What is being asked: Among the lines below, copy exactly those from the one with "Import PyStr." through the one with "(** [_sanitize_filename(name)]; [None]", counting both ends.

[Stored data entries]
(** * InkyPi image-album plugin: illustration job completion

    A shallow embedding of

    - [_sanitize_filename], [_save_illustration], the methods of
      [ImmichProvider] and [ImageAlbum.generate_image]
      (plugins/image_album/image_album.py),
    - [wait_for_result], its callbacks and [_subscribe_private_channel]
      (plugins/image_album/illustration_providers/deapi_websocket.py),
    - [to_illustration] and [_poll_for_result]
      (plugins/image_album/illustration_providers/deapi_provider.py),
    - [is_configured] (plugins/image_album/illustration_providers/base.py)
      and [get_illustration_provider]
      (plugins/image_album/illustration_providers/registry.py),

    followed by the properties of the completion protocol and of the code
    around it. *)

From Stdlib Require Import String Ascii List Bool ZArith Lia.
From Equations Require Import Equations.
Import ListNotations.
Local Open Scope string_scope.

(** ** Python strings

    A [str] is modelled as a [string]; each character stands for one code
    point below 256. *)

Module PyStr.

(** [str.isspace] on one code point below 256: TAB..CR, FS..US, SPACE,
    NEL and NBSP. *)
Definition isspace (c : ascii) : bool :=
  let n := nat_of_ascii c in
  (((9 <=? n) && (n <=? 13)) || ((28 <=? n) && (n <=? 32))
   || (n =? 133) || (n =? 160))%nat.

Fixpoint lstrip (s : string) : string :=
  match s with
  | EmptyString => EmptyString
  | String c r => if isspace c then lstrip r else s
  end.

Fixpoint rstrip (s : string) : string :=
  match s with
  | EmptyString => EmptyString
  | String c r =>
      match rstrip r with
      | EmptyString => if isspace c then EmptyString else String c EmptyString
      | r' => String c r'
      end
  end.

(** [s.strip()] *)
Definition strip (s : string) : string := rstrip (lstrip s).

(** Truth value of a string: [bool(s)]. *)
Definition truthy (s : string) : bool :=
  match s with EmptyString => false | _ => true end.

(** [a or b] where [a] is a [str]. *)
Definition or_else (a b : string) : string := if truthy a then a else b.

(** [a or b] where [a] is a [str] or [None]. *)
Definition opt_or_else (a : option string) (b : string) : string :=
  match a with
  | Some s => or_else s b
  | None => b
  end.

(** [re.sub('[' + cls + ']', _, s)] with an empty replacement: every
    character of the class is dropped. *)
Fixpoint re_sub_class (cls : list ascii) (s : string) : string :=
  match s with
  | EmptyString => EmptyString
  | String c r =>
      if existsb (Ascii.eqb c) cls then re_sub_class cls r
      else String c (re_sub_class cls r)
  end.

Fixpoint mem (c : ascii) (s : string) : bool :=
  match s with
  | EmptyString => false
  | String d r => Ascii.eqb c d || mem c r
  end.

End PyStr.

(** ** image_album.py *)

Module ImageAlbum.
Import PyStr.

(** The character class of the pattern handed to [re.sub]: slash,
    backslash, colon, star, question mark, double quote, the two angle
    brackets and the bar. *)
Definition FORBIDDEN : list ascii :=
  ["/"; "\"; ":"; "*"; "?"; "034"; "<"; ">"; "|"]%char.

(** [_sanitize_filename(name)]; [None] is a possible argument (the callers
    pass [person_name] and [album], both [str | None]). *)
Definition _sanitize_filename (name : option string) : string :=
  let s := strip (opt_or_else name "unknown") in
  let s := re_sub_class FORBIDDEN s in
  or_else s "unknown".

Exercise output:
Import PyStr.

(** The character class of the pattern handed to [re.sub]: slash,
    backslash, colon, star, question mark, double quote, the two angle
    brackets and the bar. *)
Definition FORBIDDEN : list ascii :=
  ["/"; "\"; ":"; "*"; "?"; "034"; "<"; ">"; "|"]%char.

(** [_sanitize_filename(name)]; [None] is a possible argument (the callers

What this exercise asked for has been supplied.